Potatoes with Roasted Provencal Vegetable Sauce

Recipe By : Risa Golding/Bon Appetit
Serving Size : 6 Preparation Time :0:00
Categories : Sauces Vegetarian Days

Amount Measure Ingredient -- Preparation Method
-------- ------------ --------------------------------
1 eggplant (unpeeled) -- cut into 1" pieces
1 large onion -- cut in 1" pieces
2 tbsp. olive oil
2 medium zucchini -- trimmed, in 1" pieces
2 cloves garlic -- minced
1 (28 oz.) can seasoned crushed tomatoes with herbs -- Italian-style
1/4 cup fresh parsley -- chopped
1/4 cup fresh basil -- chopped
1 tbsp. fresh rosemary -- chopped
1 tbsp. fresh thyme -- chopped
1 leek (white part only) -- washed, cut in 1" pieces
1 cup tomato and pesto flavored sauce
Salt and pepper -- to taste
3 red-skinned potatoes -- cut in 1" chunks
Olive oil


Preheat oven to 400°F.

Arrange eggplant and onion on large rimmed nonstick baking sheet. Drizzle with oil and sprinkle with salt and pepper. Roast vegetables until beginning to brown,stir occasionally, about 25 minutes.

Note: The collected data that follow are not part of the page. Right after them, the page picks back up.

(** When the allocation succeeds, [addArrays] returns the new block with
    the element-wise sums, taken modulo [2 ^ 32], of two arrays of [int]s
    that lie, at 4-byte boundaries, in blocks the client holds; the inputs
    are left as they were and the allocator's invariant holds afterwards,
    with the result among the held blocks. *)
Theorem addArrays_sums fuel array1 array2 length s fl live a1 a2 p s1 :
  Inv s fl live →
  0 <= length → 4 * length <= 2 ^ 32 - 8 →
  a1 ∈ live → a1.1 + header_size <= array1 → array1 mod 4 = 0 →
  array1 + 4 * length <= a1.1 + header_size + a1.2 →
  a2 ∈ live → a2.1 + header_size <= array2 → array2 mod 4 = 0 →
  array2 + 4 * length <= a2.1 + header_size + a2.2 →
  allocateMemory fuel (4 * length) s = Done (p, s1) → p ≠ NULL →
  ∃ s', addArrays fuel array1 array2 length s = Done (p, s') ∧
        (∀ j, 0 <= j < length →
           rd (mem s') (p + 4 * j) =
           wrap (rd (mem s) (array1 + 4 * j) + rd (mem s) (array2 + 4 * j))) ∧
        (∀ j, 0 <= j < length →
           rd (mem s') (array1 + 4 * j) = rd (mem s) (array1 + 4 * j) ∧
           rd (mem s') (array2 + 4 * j) = rd (mem s) (array2 + 4 * j)) ∧
        ∃ fl' b, p = b.1 + header_size ∧ 4 * length <= b.2 ∧ Inv s' fl' (b :: live).
Proof.
  intros HI Hlen0 Hlen Ha1 Ha1lo Ha14 Ha1hi Ha2 Ha2lo Ha24 Ha2hi Hrun Hp.
  destruct (allocateMemory_grants fuel (4 * length) s fl live p s1 HI ltac:(lia) Hrun)
    as [[Hnull _] | (fl' & b & -> & Hsz & HI1)]; [contradiction |].
  pose proof (padded_ge (4 * length) ltac:(lia) ltac:(lia)) as Hpad.
  assert (Hin1 : ∀ j, 0 <= j < length →
            rd (mem s1) (array1 + 4 * j) = rd (mem s) (array1 + 4 * j)).
  { intros j Hj. apply (allocateMemory_frame fuel (4 * length) s fl live _ s1 a1 _ HI
                          ltac:(lia) Hrun Ha1).
    unfold word_in. consts. lia. }
  assert (Hin2 : ∀ j, 0 <= j < length →
            rd (mem s1) (array2 + 4 * j) = rd (mem s) (array2 + 4 * j)).
  { intros j Hj. apply (allocateMemory_frame fuel (4 * length) s fl live _ s1 a2 _ HI
                          ltac:(lia) Hrun Ha2).
    unfold word_in. consts. lia. }
  pose proof (inv_host _ _ _ HI1) as (Hlen16 & Hlen8 & Hlencap & Hcap32).
  pose proof (inv_live_ok _ _ _ HI1) as Hlok.
  pose proof (inv_live_live _ _ _ HI1) as [Hdis _].
  pose proof (inv_live_free _ _ _ HI1) as Hlf.
  pose proof Hlok as Hlok'. apply Forall_cons in Hlok' as [Hbok Hliveok].
  apply Forall_cons in Hlf as [Hbf _].
  pose proof Hdis as Hdis'. pose proof Hliveok as Hliveok'.
  rewrite Forall_forall in Hdis', Hliveok'.
  pose proof (Hdis' a1 Ha1) as Hd1. pose proof (Hliveok' a1 Ha1) as Hok1.
  pose proof (Hdis' a2 Ha2) as Hd2. pose proof (Hliveok' a2 Ha2) as Hok2.
  clear Hdis' Hliveok'.
  unfold block_ok, disjoint in Hbok, Hd1, Hok1, Hd2, Hok2. consts.
  destruct (add_loop_spec length (b.1 + 8) array1 array2 (Z.to_nat length) 0 s1)
    as (s' & Hloop & Hfl & Hh & Hi & Hsum & Hframe); try lia; try zlia.
  exists s'. split.
  { unfold addArrays. replace (length * 4) with (4 * length) by lia.
    rewrite (wrap_small (4 * length)) by lia.
    rewrite (bind_done _ _ _ _ _ Hrun).
    rewrite (bind_done _ _ _ _ _ Hloop). reflexivity. }
  split.
  { intros j Hj. rewrite Hsum by lia. rewrite Hin1, Hin2 by lia. reflexivity. }
  split.
  { intros j Hj. rewrite !Hframe by lia. split; [apply Hin1 | apply Hin2]; lia. }
  exists fl', b. split; [reflexivity |]. split; [lia |].
  apply (Inv_agree s1); [exact HI1 | exact Hh | exact Hfl | exact Hi |].
  pose proof (inv_free_ok _ _ _ HI1) as Hfok.
  apply Forall_app. split; [| constructor].
  - clear HI1 Hlok Hdis Hliveok. rewrite Forall_forall in *. intros c Hc.
    specialize (Hbf c Hc). specialize (Hfok c Hc).
    unfold block_ok, disjoint in Hbf, Hfok. split; apply Hframe; lia.
  - split; apply Hframe; lia.
  - clear HI1 Hlok Hbf Hfok. rewrite Forall_forall in *. intros c Hc.
    specialize (Hdis c Hc). specialize (Hliveok c Hc).
    unfold block_ok, disjoint in Hdis, Hliveok. split; apply Hframe; lia.
Qed.
(** * geo2blender: raster merging and chunk export

    A shallow embedding of [geo2blender/merge_rasters.py] and
    [geo2blender/export_chunks.py], with the properties of the
    extent planner, the blockwise compositor, the global rescaler and
    the chunk splitter.

    Conventions of the embedding.
    - Python [int] is [Z]; Python [float] is [Q] (exact rationals: the
      rounding error of binary floating point is not modelled).
    - An array element is a [num]: a rational or one of the IEEE
      specials (infinities, NaN), with NumPy's rules for them.
    - A raised exception is a value [Raise e] of [result]; statements
      are sequenced with [x <- e ;; k].
    - NumPy arrays are nested lists in C order ([band][row][col]).
    - File and raster I/O runs in the monad [IO], which threads a
      [World]: the files on disk, the next free handle and the trace
      of I/O events so far.  An exception leaves the world as it was
      when it was raised.
    - What the package calls but does not implement (pixel contents,
      the resampling kernel, window arithmetic of rasterio) are the
      members of the class [Runtime].
    - Console output (the [print] calls, the [tqdm] progress bar and
      the block counter that feeds them) is left out; opening a file
      for writing, writing a block and saving a PNG always succeed. *)

From Stdlib Require Import String Ascii ZArith QArith Qround List Bool Lia.
From Stdlib Require Decimal DecimalString DecimalNat.
Import ListNotations.

Local Open Scope Z_scope.

(* ------------------------------------------------------------------ *)
(** ** Python values, exceptions and builtins                          *)
(* ------------------------------------------------------------------ *)

Inductive exn : Type :=
| ValueError (msg : string)
| IndexError (msg : string)
| ZeroDivisionError (msg : string)
| RasterioIOError (msg : string)
| WarpError (msg : string).

Inductive result (A : Type) : Type :=
| Ok (a : A)
| Raise (e : exn).

Arguments Ok {A} a.
Arguments Raise {A} e.

Definition bind {A B : Type} (m : result A) (k : A -> result B) : result B :=
  match m with
  | Ok a => k a
  | Raise e => Raise e
  end.

Declare Scope py_scope.
Delimit Scope py_scope with py.
Notation "x <- m ;; k" := (bind m (fun x => k))
  (at level 61, m at next level, right associativity) : py_scope.
Local Open Scope py_scope.

Module Py.

(** [min(iterable)]: the first least element; [ValueError] when empty. *)
Definition min (l : list Q) : result Q :=
  match l with
  | [] => Raise (ValueError "min() arg is an empty sequence")
  | x :: xs => Ok (fold_left (fun m y => if Qle_bool m y then m else y) xs x)
  end.

(** [max(iterable)]: the first greatest element; [ValueError] when empty. *)
Definition max (l : list Q) : result Q :=
  match l with
  | [] => Raise (ValueError "max() arg is an empty sequence")
  | x :: xs => Ok (fold_left (fun m y => if Qle_bool y m then m else y) xs x)
  end.

(** [l[i]] for a list or tuple and [i >= 0]. *)
Definition getitem {A : Type} (l : list A) (i : nat) : result A :=
  match nth_error l i with
  | Some a => Ok a
  | None => Raise (IndexError "list index out of range")
  end.

(** [a / b] on floats. *)
Definition truediv (a b : Q) : result Q :=
  if Qeq_bool b 0 then Raise (ZeroDivisionError "float division by zero")
  else Ok (a / b)%Q.

(** [a // b] on ints. *)
Definition floordiv (a b : Z) : result Z :=
  if b =? 0 then Raise (ZeroDivisionError "integer division or modulo by zero")
  else Ok (a / b).

(** [range(start, stop, step)], as the list it iterates over. *)
Definition range (start stop step : Z) : result (list Z) :=
  if step =? 0 then Raise (ValueError "range() arg 3 must not be zero")
  else
    let n := if 0 <? step
             then (stop - start + step - 1) / step
             else (start - stop - step - 1) / (- step) in
    Ok (map (fun k => start + Z.of_nat k * step) (seq 0 (Z.to_nat n))).
(** * CalBridge: the request/response correlation engine

    A shallow embedding of the correlation core of the cal-bridge client
    and the properties of its natural-language specification: the response
    watcher (email-receiver.ts), the sender (email-sender.ts), the types
    (types.ts) and the client facade, in its version with [executeApiCall]
    and the list of supported actions.

    Conventions.
    - A JavaScript string is the list of its UTF-16 code units.
    - A JavaScript exception is an explicit [Raise] outcome; [try]/[catch]
      is the combinator [try_catch].
    - A number that the code handles as a quantity of time is a [jsnum]: a
      rational, an infinity or [NaN]; a value that may be [undefined] is an
      [option].
    - The Gmail API, the clock, timers and the other host built-ins the code
      calls are the fields of a [Platform]; every transport call the code
      issues is recorded in a call log.
    - The [Logger] only writes to the console (and only in debug mode); its
      calls are left out. *)

From Stdlib Require Import ZArith NArith QArith Qround List Ascii String Lia Bool.
From stdpp Require Import base decidable countable gmap list.

Import ListNotations.
Close Scope Q_scope.
Local Open Scope Z_scope.

(** ** JavaScript strings *)

Module JsString.

Definition code_unit := N.
Definition jsstring := list code_unit.
(** [scrape_full_market] on a fresh scraper lets no exception out (the
    progress messages apart).  It sends one request for the list of
    companies, one for the ticker document, which is kept for the whole
    run, and at most two for each company it processes; the companies are
    the first [target_companies] of the list when that number is positive
    and below its length, and the whole list otherwise; every record bears
    the ticker and the name of one of them and the name of an institution
    of the table. *)
Theorem scrape_full_market_requests (json : Type)
    (ticker_values : json -> result (list (result ticker_record)))
    (recent_arrays : json -> result submissions) (today : nat -> str)
    (wiki_rows : str -> result (list (list cell)))
    (additional_companies backup_list : list (str * str))
    (target_companies : Z) (w : world json) :
  exists companies w1 records w',
    _get_comprehensive_companies json wiki_rows additional_companies backup_list w
    = (Ok companies, w1)
    /\ sent w1 = S (sent w)
    /\ scrape_full_market json ticker_values recent_arrays today wiki_rows
         additional_companies backup_list target_companies w
       = (Ok records, w')
    /\ server w' = server w
    /\ let processed :=
         if (0 <? target_companies)%Z
            && (target_companies <? Z.of_nat (length companies))%Z
         then take (Z.to_nat target_companies) companies
         else companies in
       sent w < sent w' <= sent w + 2 * length processed + 2
       /\ length processed <= length companies
       /\ Forall (fun r => In (ticker r, company_name r) processed
                           /\ In (holder_name r)
                                 (map fst comprehensive_market_scraper.major_institutions))
                 records.
Proof.
  destruct (get_comprehensive_companies_request json wiki_rows additional_companies
              backup_list w) as (companies & w1 & Hlist & Hs1 & Hn1).
  exists companies, w1. unfold scrape_full_market, mbind, io_bind. rewrite Hlist.
  cbv zeta.
  set (processed := if (0 <? target_companies)%Z
                       && (target_companies <? Z.of_nat (length companies))%Z
                    then take (Z.to_nat target_companies) companies
                    else companies).
  destruct (full_market_loop_requests json ticker_values recent_arrays today
              processed 1 None w1) as (records & w' & Hrun & Hs & Hn & Hall).
  exists records, w'. split; [reflexivity|]. split; [exact Hn1|]. split; [exact Hrun|].
  split; [congruence|]. split; [lia|]. split; [|exact Hall].
  unfold processed. destruct (_ && _); [rewrite length_take|]; lia.
Qed.

(** ** The whole of the batch driver *)

Lemma sends_to_refl {json : Type} urls k (w : world json) : sends_to urls k w w.
Proof.
  split; [reflexivity|]. split; [lia|]. exists []. by rewrite app_nil_r.
Qed.

Lemma requests_of_app a b : requests_of (a ++ b) = requests_of a ++ requests_of b.
Proof. unfold requests_of. apply omap_app. Qed.

Lemma sends_to_trans {json : Type} urls1 urls2 urls k1 k2 k (w1 w2 w3 : world json) :
  sends_to urls1 k1 w1 w2 -> sends_to urls2 k2 w2 w3 ->
  (forall u, In u urls1 -> In u urls) -> (forall u, In u urls2 -> In u urls) ->
  k1 + k2 <= k ->
  sends_to urls k w1 w3.
Proof.
  intros (Hs1 & Hn1 & ev1 & Ht1 & Hr1) (Hs2 & Hn2 & ev2 & Ht2 & Hr2) Hu1 Hu2 Hk.
  split; [congruence|]. split; [lia|].
  exists (ev1 ++ ev2). split; [by rewrite Ht2, Ht1, app_assoc|].
  rewrite requests_of_app. apply Forall_app. split.
  - eapply Forall_impl; [exact Hr1|]. exact Hu1.
  - eapply Forall_impl; [exact Hr2|]. exact Hu2.
Qed.

Lemma http_get_sends {json : Type} url (w : world json) :
  sends_to [url] 1 w (snd (http_get url w)) /\ sent (snd (http_get url w)) = S (sent w).
Proof.
  unfold http_get. destruct (server w (sent w)); cbn [snd]; (split; [|reflexivity]);
    (split; [reflexivity|]); (split; [cbn; lia|]);
    exists [Request url]; (split; [reflexivity|]); repeat constructor.
Qed.
(** * update-virtualbox-machines: a shallow embedding of [main.py]

    The script patches a fleet of VirtualBox guests: it lists the machines,
    boots each one, runs the package managers inside the guest, waits for a
    completion marker, and powers the machine off again.  Everything it
    learns about the world comes from scraping the text printed by the
    [VBoxManage] command.

    The development is organised as follows.
    - [Py]: the Python string primitives the script relies on
      (split, startswith, index, count, slices, format, the [in] test).
    - The pure functions of the script ([find_property_value],
      [parse_machines], [get_update_command], ...).
    - A small monad for the effectful part: the world is the verbosity flag,
      what was printed, and the history of external commands and sleeps;
      the external tool is a function of that history.
    - The state machine of [update] and the driver [main].
    - The properties of the specification, each stated on these
      definitions. *)

From Stdlib Require Import String Ascii List Arith ZArith Lia Bool.
From Stdlib Require Import DecimalString.
Import ListNotations.
Open Scope string_scope.

(** ** Exceptions and results *)

(** The Python exceptions that the modelled code can raise. *)
Inductive exn : Type :=
| Exception (msg : string)   (* raise Exception(msg) *)
| ValueError                 (* str.index on a missing substring, bad format field *)
| KeyError (key : string)    (* dict lookup on a missing key *)
| IndexError                 (* format field beyond the arguments *)
| TypeError                  (* len(None) *)
| SystemExit.                (* exit() *)

(** A pure computation either returns or raises. *)
Inductive result (A : Type) : Type :=
| Ok (a : A)
| Raise (e : exn).
Arguments Ok {A} a.
Arguments Raise {A} e.

Definition rbind {A B} (r : result A) (f : A -> result B) : result B :=
  match r with
  | Ok a => f a
  | Raise e => Raise e
  end.

Definition rmap {A B} (f : A -> B) (r : result A) : result B :=
  rbind r (fun a => Ok (f a)).

Declare Scope result_scope.
Delimit Scope result_scope with result.
Notation "x <- r ;; k" := (rbind r (fun x => k))
  (at level 61, r at next level, right associativity) : result_scope.

(** ** Python string primitives *)

Module Py.

(** The double quote, carriage return and line feed characters. *)
Definition dquote : ascii := "034"%char.
Definition cr : ascii := "013"%char.
Definition lf : ascii := "010"%char.

(** [dq] is the one-character string holding a double quote. *)
Definition dq : string := String dquote "".

Fixpoint drop (n : nat) (s : string) : string :=
  match n, s with
  | 0, _ => s
  | S _, "" => ""
  | S n', String _ s' => drop n' s'
  end.

Fixpoint take (n : nat) (s : string) : string :=
  match n, s with
  | 0, _ => ""
  | S _, "" => ""
  | S n', String c s' => String c (take n' s')
  end.

(** Normalisation of a slice bound: a negative bound counts from the end,
    and every bound is clamped to the length. *)
Definition bound (len : nat) (i : Z) : nat :=
  if (i <? 0)%Z then Z.to_nat (Z.max 0 (i + Z.of_nat len))
  else Nat.min (Z.to_nat i) len.

(** [slice start stop s] is [s[start:stop]]; [None] is an omitted bound. *)
Definition slice (start stop : option Z) (s : string) : string :=
  let len := String.length s in
  let a := match start with None => 0 | Some i => bound len i end in
  let b := match stop with None => len | Some j => bound len j end in
  take (b - a) (drop a s).

(** [s.startswith(p)] *)
Definition startswith (s p : string) : bool := String.prefix p s.

(** [sub in s] *)
Definition contains (sub s : string) : bool :=
  match String.index 0 sub s with
  | Some _ => true
  | None => false
  end.

(** [s.index(sub)]: the position of the first occurrence, or ValueError. *)
Definition index (s sub : string) : result nat :=
  match String.index 0 sub s with
  | Some i => Ok i
  | None => Raise ValueError
  end.

(** [s.count(sub)] for a non-empty [sub]: the number of non-overlapping
    occurrences, scanning from the left.  The fuel is the length of [s],
    which every occurrence consumes at least one character of. *)
Fixpoint count_from (fuel : nat) (s sub : string) : nat :=
  match fuel with
  | 0 => 0
  | S fuel' =>
      match String.index 0 sub s with
      | Some i => S (count_from fuel' (drop (i + String.length sub) s) sub)
      | None => 0
      end
  end.

Definition count (s sub : string) : nat :=
  count_from (String.length s) s sub.

(** [s.split(sep)] for a non-empty [sep]: the pieces between the
    occurrences of [sep], found from the left; one piece more than there
    are occurrences. *)
Fixpoint split_from (fuel : nat) (s sep : string) : list string :=
  match fuel with
  | 0 => [s]
  | S fuel' =>
      match String.index 0 sep s with
      | Some i => take i s :: split_from fuel' (drop (i + String.length sep) s) sep
      | None => [s]
      end
  end.

Definition split (s sep : string) : list string :=
  split_from (String.length s) s sep.

(** [sep.join(pieces)] *)
Definition join (sep : string) (pieces : list string) : string :=
  String.concat sep pieces.

(** The value of a decimal digit character. *)
Definition digit (c : ascii) : option nat :=
  let n := nat_of_ascii c in
  if ((48 <=? n)%nat && (n <=? 57)%nat)%bool then Some (n - 48) else None.

(** [t.format(args...)] for the templates of the script: a field is a
    single digit between braces and is replaced by the argument of that
    position; doubled braces stand for one brace.  A field beyond the
    arguments raises IndexError.  The other field forms of Python do not
    occur in the script and are mapped to ValueError. *)
Fixpoint format (t : string) (args : list string) : result string :=
  match t with
  | "" => Ok ""
  | String c t1 =>
      if (c =? "{")%char then
        match t1 with
        | "" => Raise ValueError
        | String d t2 =>
            if (d =? "{")%char then rmap (String "{"%char) (format t2 args)
            else
              match t2 with
              | "" => Raise ValueError
              | String e t3 =>
                  if (e =? "}")%char then
                    match digit d with
                    | Some i =>
                        match nth_error args i with
                        | Some a => rmap (append a) (format t3 args)
                        | None => Raise IndexError
                        end
                    | None => Raise ValueError
                    end
                  else Raise ValueError
              end
        end
      else if (c =? "}")%char then
        match t1 with
        | "" => Raise ValueError
        | String d t2 =>
            if (d =? "}")%char then rmap (String "}"%char) (format t2 args)
            else Raise ValueError
        end
      else rmap (String c) (format t1 args)
  end.

(** [has_char c s]: the character [c] occurs in [s]. *)
Fixpoint has_char (c : ascii) (s : string) : bool :=
  match s with
  | "" => false
  | String x s' => (x =? c)%char || has_char c s'
  end.

(** Truth value of a string: non-empty. *)
Definition truthy (s : string) : bool :=
  match s with
  | "" => false
  | String _ _ => true
  end.

(** [str(n)] for a natural number. *)
Definition str_of_nat (n : nat) : string :=
  NilZero.string_of_uint (Nat.to_uint n).

End Py.

(** ** Module-level constants of the script *)

(** [flag]: the completion sentinel echoed by the guest command. *)
Definition flag : string := "UpdateVirtualBoxMachinesFinalSignalOperationIsComplete".

(** [newline]: carriage return, line feed. *)
Definition newline : string := String Py.cr (String Py.lf "").

(** ** Data model *)

(** A machine of the listing: the dict with keys name and uuid. *)
Record Machine : Type := mkMachine {
  name : string;
  uuid : string
}.

(** The dict built by [parse_arguments]. *)
Record Options : Type := mkOptions {
  username : string;
  password : string;
  remove : bool;
  shutdown : bool;
  verbose_option : bool
}.

(** A dict from manager name to presence, in insertion order. *)
Definition Managers : Type := list (string * bool).

(** [d[key]] *)
Fixpoint dict_get (d : Managers) (key : string) : result bool :=
  match d with
  | [] => Raise (KeyError key)
  | (k, v) :: d' => if (k =? key)%string then Ok v else dict_get d' key
  end.

(** [d[key] = value]: an existing key keeps its position. *)
Fixpoint dict_set (d : Managers) (key : string) (value : bool) : Managers :=
  match d with
  | [] => [(key, value)]
  | (k, v) :: d' =>
      if (k =? key)%string then (k, value) :: d' else (k, v) :: dict_set d' key value
  end.

(** ** Pure functions of the script *)

Section Pure.
Local Open Scope result_scope.

(** The loop of [find_property_value] over the lines of the dump. *)
Fixpoint find_property_value_lines (lines : list string) (property : string)
  : result string :=
  match lines with
  | [] =>
      msg <- Py.format "find_property_value() - Property '{0}' not found" [property] ;;
      Raise (Exception msg)
  | line :: rest =>
      if Py.startswith line property then
        i <- Py.index line Py.dq ;;
        Ok (Py.slice (Some (Z.of_nat i + 1)%Z) (Some (-1)%Z) line)
      else find_property_value_lines rest property
  end.

(** [find_property_value(vminfo, property)] *)
Definition find_property_value (vminfo property : string) : result string :=
  find_property_value_lines (Py.split vminfo newline) property.

(** The format test of [parse_machines] on one line. *)
Definition known_format (line : string) : bool :=
  (2 =? Py.count line Py.dq)%nat &&
  (4 =? Py.count line "-")%nat &&
  (1 =? Py.count line "{")%nat &&
  (1 =? Py.count line "}")%nat.

(** The body of the loop of [parse_machines] after the format test:
    the machine read from one line. *)
Definition parse_machine (line : string) : result Machine :=
  let line := Py.slice (Some 1%Z) None line in
  i <- Py.index line Py.dq ;;
  let vm_name := Py.slice None (Some (Z.of_nat i)) line in
  j <- Py.index line Py.dq ;;
  let vm_uuid := Py.slice (Some (Z.of_nat j + 3)%Z) (Some (-1)%Z) line in
  Ok {| name := vm_name; uuid := vm_uuid |}.

(** The loop of [parse_machines]; [vms] is the list built so far.  The
    loop returns the list at an empty line; when the lines run out the
    function ends without a return statement and yields [None]. *)
Fixpoint parse_machines_lines (lines : list string) (vms : list Machine)
  : result (option (list Machine)) :=
  match lines with
  | [] => Ok None
  | line :: rest =>
      if ("" =? line)%string then Ok (Some vms)
      else if negb (known_format line) then
        Raise (Exception "Command 'list vms' returned unknown format")
      else
        vm <- parse_machine line ;;
        parse_machines_lines rest (vms ++ [vm])
  end.

(** [parse_machines(list)] *)
Definition parse_machines (listing : string) : result (option (list Machine)) :=
  parse_machines_lines (Py.split listing newline) [].

(** [get_update_command(managers, args)] *)
Definition get_update_command (managers : Managers) (args : Options)
  : result string :=
  let command := "" in
  apt <- dict_get managers "apt" ;;
  let command :=
    if apt then
      let command := command ++ "{0} apt update && {0} apt upgrade -y && " in
      if remove args then command ++ "{0} apt autoremove -y && " else command
    else command in
  snap <- dict_get managers "snap" ;;
  let command :=
    if snap then command ++ "{0} snap refresh && " else command in
  echo <- Py.format "echo {0}" [flag] ;;
  let command := command ++ echo in
  wrapper <- Py.format "echo {0} | sudo -S" [password args] ;;
  Py.format command [wrapper].

(** The argument that [run_command] hands to [vboxmanage].  The two
    adjacent literals of the source are concatenated as they stand, so the
    password is followed directly by the word run. *)
Definition guestcontrol_command (vm : Machine) (args : Options) (command : string)
  : result string :=
  Py.format
    ("guestcontrol {0} --username {1} --password {2}"
     ++ "run --exe " ++ Py.dq ++ "/bin/sh" ++ Py.dq
     ++ " -- " ++ Py.dq ++ "/bin/sh" ++ Py.dq
     ++ " " ++ Py.dq ++ "-c" ++ Py.dq
     ++ " " ++ Py.dq ++ "{3}" ++ Py.dq
     ++ "")
    [uuid vm; username args; password args; command].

Stir zucchini, garlic and leeks into vegetables; continue to roast until all vegetables are tender, another 20 minutes.

Stir crushed tomatoes into vegetables on baking sheet; roast until heated through, about 10 minutes. Add chopped herbs to vegetables, mix well and Set aside.

Meanwhile, spray another baking sheet with cooking spray.

Cut potatoes into 1" chunks and place them on prepared sheet. Spray tops with cooking spray, sprinkle with salt and pepper and put in oven. Roast for 45 minutes, turning potatoes halfway through.

When they are done, take them out and sprinkle with a little more salt and pepper and set aside.

Heat sauce in a small saucepan. When hot, turn off heat and cover vegetables with sauce.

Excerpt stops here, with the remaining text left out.